А слова Кара Герасима, сказавшего тебе, Айказ, после казни: «Стирая слезу, не стирай обиду, мой мальчик. Придет время, мы все припомним. Мы спросим еще с обидчиков! Это как дважды два — четыре».

Но не о том сейчас мое слово, Айказ.

Когда я вернулся домой после казни твоего отца, я записал число. Надо крепко запомнить этот день и тебе, и мне, и всем нгерским беднякам.

Ты помнишь, в свой последний час отец сказал: «Видишь меня, сын мой?»

«Как Тарас Бульба!» — раздался в толпе прерывающийся голос.

Это наш Сурик восхищался бесстрашием Сако. Многие нгерцы сказали бы то же самое, если бы читали ту книгу.

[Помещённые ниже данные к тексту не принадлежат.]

(** What ended the window. *)
Definition verdict (slug : string) (settle : Duration) (ticks : nat -> tick) (n : nat) (h : holdEnd) : Prop :=
  match h with
  | Held => observed ticks (S n) /\ never_twice (decisive slug ticks (S n)) /\ last (decisive slug ticks (S n)) <> Some false /\ settle <= t_elapsed (ticks n)
  | CtxDone e => t_done (ticks n) = Some e
  | TooLarge e => t_list (ticks n) = Err (ErrAgentListTooLarge e)
  | AgentDied phase container after => (exists l, decisive slug ticks (S n) = l ++ [false; false])
      /\ (exists agents, t_list (ticks n) = Ok agents /\ phase_of agents slug = (phase, container)) /\ after = t_elapsed (ticks n)
  | Unverified _ => never_twice (decisive slug ticks (S n)) /\ settle <= t_elapsed (ticks n) /\ (~ observed ticks (S n) \/ last (decisive slug ticks (S n)) = Some false)
  end.

Lemma over_verdict slug settle ticks n w : counts slug ticks (S n) w ->
  match over settle (t_elapsed (ticks n)) w with
  | inl h => verdict slug settle ticks n h
  | inr w' => counts slug ticks (S n) w' /\ w_graceLeft w' = (if settle <=? t_elapsed (ticks n) then w_graceLeft w - 1 else w_graceLeft w) /\ 0 < w_graceLeft w' \/ (t_elapsed (ticks n) < settle /\ w' = w)
  end.
Proof.
  intros Hc. pose proof Hc as [C1 C2 C3 C4]. unfold over. destruct (Z.leb_spec settle (t_elapsed (ticks n))) as [Hs|Hs]; [|by right].
  destruct (Z.eqb_spec (w_strikes w) 0) as [E0|E0].
  - destruct (w_observed w) eqn:Eo; cbn [verdict]; split_and!; try done.
    + by apply C1.
    + rewrite C2 in E0. intros El. rewrite El in E0. done.
    + left. intros Hob. apply C1 in Hob. congruence.
  - cbv zeta. cbn [w_graceLeft w_lastErr]. destruct (Z.leb_spec (w_graceLeft w - 1) 0) as [Hg|Hg].
    + cbn [verdict]. split_and!; [done..|]. right. rewrite C2 in E0. by destruct (last _) as [[|]|].
    + left. split; [by constructor|]. done.
Qed.

Lemma hold_turn_counts slug settle ticks n w : counts slug ticks n w ->
  match hold_turn slug settle (ticks n) w with
  | inl h => verdict slug settle ticks n h
  | inr w' => counts slug ticks (S n) w'
      /\ ((settle <= t_elapsed (ticks n) /\ w_graceLeft w' = w_graceLeft w - 1 /\ 0 < w_graceLeft w') \/ (t_elapsed (ticks n) < settle /\ w_graceLeft w' = w_graceLeft w))
  end.
Proof.
  intros Hc. pose proof Hc as [C1 C2 C3 C4]. unfold hold_turn. destruct (t_done (ticks n)) as [e|] eqn:Ed; [exact Ed|].
  assert (Hover : forall w', counts slug ticks (S n) w' -> w_graceLeft w' = w_graceLeft w ->
    match over settle (t_elapsed (ticks n)) w' with
    | inl h => verdict slug settle ticks n h
    | inr w2 => counts slug ticks (S n) w2
        /\ ((settle <= t_elapsed (ticks n) /\ w_graceLeft w2 = w_graceLeft w - 1 /\ 0 < w_graceLeft w2) \/ (t_elapsed (ticks n) < settle /\ w_graceLeft w2 = w_graceLeft w))
    end).
  { intros w' Hc' Hg. pose proof (over_verdict slug settle ticks n w' Hc') as Ho. destruct (over _ _ _) as [h|w2]; [done|].
    destruct Ho as [(H1 & H2 & H3)|[H1 ->]]; [|split; [done|right; done]]. split; [done|]. destruct (Z.leb_spec settle (t_elapsed (ticks n))); [left|right]; split_and!; lia. }
  destruct (t_list (ticks n)) as [agents|[e|e]] eqn:El; [|exact El|].
  - destruct (phase_of agents slug) as [phase container] eqn:Ep. cbv zeta. pose proof (struck_reading slug (ticks n) agents phase container (w_strikes w) El Ep) as Hs.
    destruct ((w_strikes w <? struck phase container (w_strikes w)) && (2 <=? struck phase container (w_strikes w))) eqn:Edead.
    + apply andb_prop in Edead as [E1%Z.ltb_lt E2%Z.leb_le]. rewrite Hs in E1, E2. rewrite C2 in E1, E2. cbn [verdict].
      destruct (reading slug (ticks n)) as [[|]|] eqn:Er; [lia| |lia]. destruct (last (decisive slug ticks n)) as [[|]|] eqn:Elast; [lia| |lia].
      split_and!; [|by exists agents|done]. apply last_Some in Elast as [l Hl]. exists l. by rewrite decisive_S, Er, Hl, <- app_assoc.
    + apply Hover; [|done]. apply (counts_turn slug ticks n w Hc); [done|intros e; by rewrite El| |by rewrite El|exact Hs].
      intros Elast Er. rewrite Hs, C2, Elast, Er in Edead. done.
  - apply Hover; [|done]. assert (Er : reading slug (ticks n) = None) by (unfold reading; by rewrite El).
    apply (counts_turn slug ticks n w Hc); [done|intros e'; by rewrite El|by rewrite Er|by rewrite El|by rewrite Er].
Qed.

Lemma hold_loop_verdict slug settle ticks fuel : forall k w h n, counts slug ticks k w -> hold_loop fuel slug settle ticks k w = Some (h, n) ->
  exists m, n = S m /\ (forall j, (j < m)%nat -> t_done (ticks j) = None /\ forall e, t_list (ticks j) <> Err (ErrAgentListTooLarge e)) /\ verdict slug settle ticks m h.
Proof.
  induction fuel as [|fuel IH]; intros k w h n Hc; [done|]. cbn [hold_loop]. pose proof (hold_turn_counts slug settle ticks k w Hc) as Ht.
  destruct (hold_turn _ _ _ _) as [h'|w']; [|destruct Ht as [Ht _]; by apply IH]. intros [= <- <-]. exists k. split_and!; [done|apply Hc|done].
Qed.

(** What the settle window answers is what its readings show, where a reading is
    a successful list that says live or not live, and a failed list or a blank
    container column decides nothing. It passes only with a successful list, at
    or after the window's end, the last reading live and no two readings in a row
    that were not; it says the agent died exactly on the second such reading in a
    row; and it is unverified only past the window's end, with no successful list
    or a reading still unconfirmed. *)
Theorem window_says_what_it_saw slug settle ticks fuel h n : holdLive fuel slug settle ticks = Some (h, n) ->
  exists m, n = S m /\ (forall j, (j < m)%nat -> t_done (ticks j) = None /\ forall e, t_list (ticks j) <> Err (ErrAgentListTooLarge e)) /\ verdict slug settle ticks m h.
Proof. apply hold_loop_verdict, counts_opened. Qed.

(** ** The window ends *)

Lemma hold_loop_ends slug settle ticks interval : 0 < interval -> (forall k, Z.of_nat (S k) * interval <= t_elapsed (ticks k)) -> forall fuel k w,
  counts slug ticks k w -> 0 < w_graceLeft w ->
  Z.max 0 (settle - Z.of_nat k * interval + interval - 1) / interval + w_graceLeft w <= Z.of_nat fuel ->
  exists h n, hold_loop fuel slug settle ticks k w = Some (h, n) /\ Z.of_nat n <= Z.of_nat k + Z.max 0 (settle - Z.of_nat k * interval + interval - 1) / interval + w_graceLeft w.
Proof.
  intros Hi Hclock. induction fuel as [|fuel IH]; intros k w Hc Hg Hf.
  { exfalso. pose proof (Z.div_pos (Z.max 0 (settle - Z.of_nat k * interval + interval - 1)) interval ltac:(lia) Hi). lia. }
  cbn [hold_loop]. pose proof (hold_turn_counts slug settle ticks k w Hc) as Ht. pose proof (Z.div_pos (Z.max 0 (settle - Z.of_nat k * interval + interval - 1)) interval ltac:(lia) Hi) as Hpos.
  destruct (hold_turn _ _ _ _) as [h|w']; [exists h, (S k); split; [done|lia]|]. destruct Ht as [Hc' Hgrace].
  assert (Hstep : Z.max 0 (settle - Z.of_nat (S k) * interval + interval - 1) / interval + w_graceLeft w' + 1 <= Z.max 0 (settle - Z.of_nat k * interval + interval - 1) / interval + w_graceLeft w).
  { specialize (Hclock k). destruct Hgrace as [(H1 & -> & H3)|(H1 & ->)].
    - enough (Z.max 0 (settle - Z.of_nat (S k) * interval + interval - 1) / interval <= Z.max 0 (settle - Z.of_nat k * interval + interval - 1) / interval) by lia.
      apply Z.div_le_mono; lia.
    - set (y := settle - Z.of_nat (S k) * interval + interval - 1). assert (Hy : 0 < y) by (subst y; lia).
      replace (settle - Z.of_nat k * interval + interval - 1) with (y + 1 * interval) by (subst y; lia). rewrite !Z.max_r by lia. rewrite Z.div_add by lia. lia. }
  destruct (IH (S k) w' Hc') as (h & n & E & Hn); [|lia|]; [destruct Hgrace as [(_ & _ & ?)|(_ & ->)]; lia|]. exists h, n. split; [exact E|lia].
Qed.

(** C15: The settle window ends: where each turn waits at least the interval, it takes
    at most the turns that fill the window, and the grace past its end. *)
Theorem window_ends slug settle interval ticks : (forall k, Z.of_nat (S k) * hold_interval interval <= t_elapsed (ticks k)) ->
  exists fuel h n, holdLive fuel slug settle ticks = Some (h, n)
    /\ Z.of_nat n <= Z.max 0 (settle + hold_interval interval - 1) / hold_interval interval + strikeGrace.
Proof.
  intros Hclock. assert (Hi : 0 < hold_interval interval) by (unfold hold_interval; destruct (Z.leb_spec interval 0); lia).
  set (bound := Z.max 0 (settle + hold_interval interval - 1) / hold_interval interval + strikeGrace).
  destruct (hold_loop_ends slug settle ticks _ Hi Hclock (Z.to_nat bound) 0 opened (counts_opened slug ticks)) as (h & n & E & Hn); [done| |].
  - cbn [w_graceLeft opened]. rewrite Z.sub_0_r. fold bound. lia.
  - cbn [w_graceLeft opened] in Hn. rewrite Z.sub_0_r in Hn. fold bound in Hn. exists (Z.to_nat bound), h, n. split; [exact E|lia].
Qed.

(** * Becoming live *)

(** What the waits are given: the [k]-th list, how long it took, and the ends of
    the context. *)
Record listing := MkListing { li_list : nat -> result (list Agent) listErr; li_took : nat -> Duration; li_ctxErr : nat -> option string; li_late : nat -> Duration; li_ctxDone : nat -> option string }.

Definition live_now (slug : string) (agents : list Agent) : bool :=
  let '(phase, container) := phase_of agents slug in str_eqb phase "running" && ContainerLive container.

На миг тишина сковала площадь. Пролетел ястреб, мягко рассекая крыльями воздух. Я запомнил шум его крыльев, запомнил тень, пробежавшую по напряженным лицам нгерцев, твоего отца, стоящего во весь рост на табурете. Лицо его было спокойно и гордо. Казалось, он встал на табурет, чтобы мы получше видели его.

День казни твоего отца был испытанием для нас. Мы силу свою ощутили, Айказ. Сколько наших дедов и прадедов безропотно гнули шею на богачей! А сколько лет ходил, согнувшись в три погибели, бедняк Сако!

Пройдет немного времени, и те, кого мы так долго ждем с севера, откроют железные двери тюрьмы. В большой, настоящий поход двинется наш Нгер. Ведь говорят же: «Помогай достойному — недостойного помощь только портит». Достойным помогают наши русские друзья. Но этот час, час смерти твоего отца, не забудется никогда. То наступила наша зрелость, Айказ.

Я не в утешение тебе это говорю, товарищ. Дяди Сако нет, какие могут быть утешения…


— Бисмилла ир рахману рахим… Бисмилла ир рахману рахим…

Вот все, что мы разбираем из всей проповеди узунларского моллы. Три раза на дню молла поднимается на свою каланчу-минарет, совершает молитву. За это время и попугая можно было чему-нибудь научить, а мы — ни в какую. Только и знаем: «Бисмилла ир рахману рахим». Постойте, а может быть, этот молла, как и наш преподобный, нгерский духовный отец, только и знает свое «бисмилла» и без конца повторяет его?

Нет, не то. Во-первых, какие мы ему судьи? Во-вторых, что услышишь на таком расстоянии? В-третьих — много ли мы разбираем, когда на амвоне православный поп, наш священник? Он тоже читает святую книгу, словно поет, сливая все слова. Нарочно, что ли, они это делают, чтобы мы, миряне, не постигли смысла божественных книг? Или сами не умеют читать святые книги, прикрываются песней?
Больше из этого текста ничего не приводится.